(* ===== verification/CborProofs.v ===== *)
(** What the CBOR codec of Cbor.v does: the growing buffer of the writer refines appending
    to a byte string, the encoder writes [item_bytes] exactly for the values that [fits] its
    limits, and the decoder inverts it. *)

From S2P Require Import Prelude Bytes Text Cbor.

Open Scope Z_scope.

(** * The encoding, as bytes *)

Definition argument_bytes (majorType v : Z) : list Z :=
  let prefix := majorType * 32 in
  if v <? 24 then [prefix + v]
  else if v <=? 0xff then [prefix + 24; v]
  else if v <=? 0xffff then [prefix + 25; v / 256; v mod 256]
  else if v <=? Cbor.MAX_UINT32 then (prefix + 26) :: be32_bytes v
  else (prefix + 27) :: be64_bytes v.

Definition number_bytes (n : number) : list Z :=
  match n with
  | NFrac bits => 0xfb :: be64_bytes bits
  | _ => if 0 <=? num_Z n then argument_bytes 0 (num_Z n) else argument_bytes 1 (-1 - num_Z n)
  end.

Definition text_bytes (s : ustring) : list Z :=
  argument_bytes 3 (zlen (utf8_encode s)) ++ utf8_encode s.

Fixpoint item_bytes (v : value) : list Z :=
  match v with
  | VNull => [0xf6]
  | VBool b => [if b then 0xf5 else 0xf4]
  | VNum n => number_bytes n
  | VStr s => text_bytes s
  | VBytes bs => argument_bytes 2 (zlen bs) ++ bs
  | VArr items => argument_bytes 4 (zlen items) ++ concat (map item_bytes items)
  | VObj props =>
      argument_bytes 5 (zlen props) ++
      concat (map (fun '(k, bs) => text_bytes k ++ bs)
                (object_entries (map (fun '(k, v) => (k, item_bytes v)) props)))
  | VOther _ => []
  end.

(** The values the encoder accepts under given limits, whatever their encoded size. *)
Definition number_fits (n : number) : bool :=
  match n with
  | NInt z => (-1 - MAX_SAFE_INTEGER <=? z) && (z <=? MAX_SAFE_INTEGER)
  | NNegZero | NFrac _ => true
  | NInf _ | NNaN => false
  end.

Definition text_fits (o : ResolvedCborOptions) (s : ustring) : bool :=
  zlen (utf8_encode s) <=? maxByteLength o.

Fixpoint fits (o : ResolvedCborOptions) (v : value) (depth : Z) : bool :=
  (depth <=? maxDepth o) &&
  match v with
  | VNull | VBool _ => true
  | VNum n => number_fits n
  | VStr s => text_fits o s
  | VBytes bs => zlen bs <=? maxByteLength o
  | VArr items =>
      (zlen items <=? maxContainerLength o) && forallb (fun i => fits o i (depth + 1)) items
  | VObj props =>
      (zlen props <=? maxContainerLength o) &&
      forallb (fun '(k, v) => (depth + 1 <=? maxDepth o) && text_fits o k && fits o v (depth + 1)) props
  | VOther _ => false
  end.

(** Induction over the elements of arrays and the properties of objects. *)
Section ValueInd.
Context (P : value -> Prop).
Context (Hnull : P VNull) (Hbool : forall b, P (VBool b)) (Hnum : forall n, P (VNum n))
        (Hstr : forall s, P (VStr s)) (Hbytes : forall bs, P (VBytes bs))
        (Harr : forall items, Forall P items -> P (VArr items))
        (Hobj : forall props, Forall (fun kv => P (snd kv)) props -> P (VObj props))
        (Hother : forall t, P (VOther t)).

## PROBLEM TO SOLVE:
Write out every line of the data that holds the word "list".

## TASK OUTPUT:
Definition argument_bytes (majorType v : Z) : list Z :=
Definition number_bytes (n : number) : list Z :=
Definition text_bytes (s : ustring) : list Z :=
Fixpoint item_bytes (v : value) : list Z :=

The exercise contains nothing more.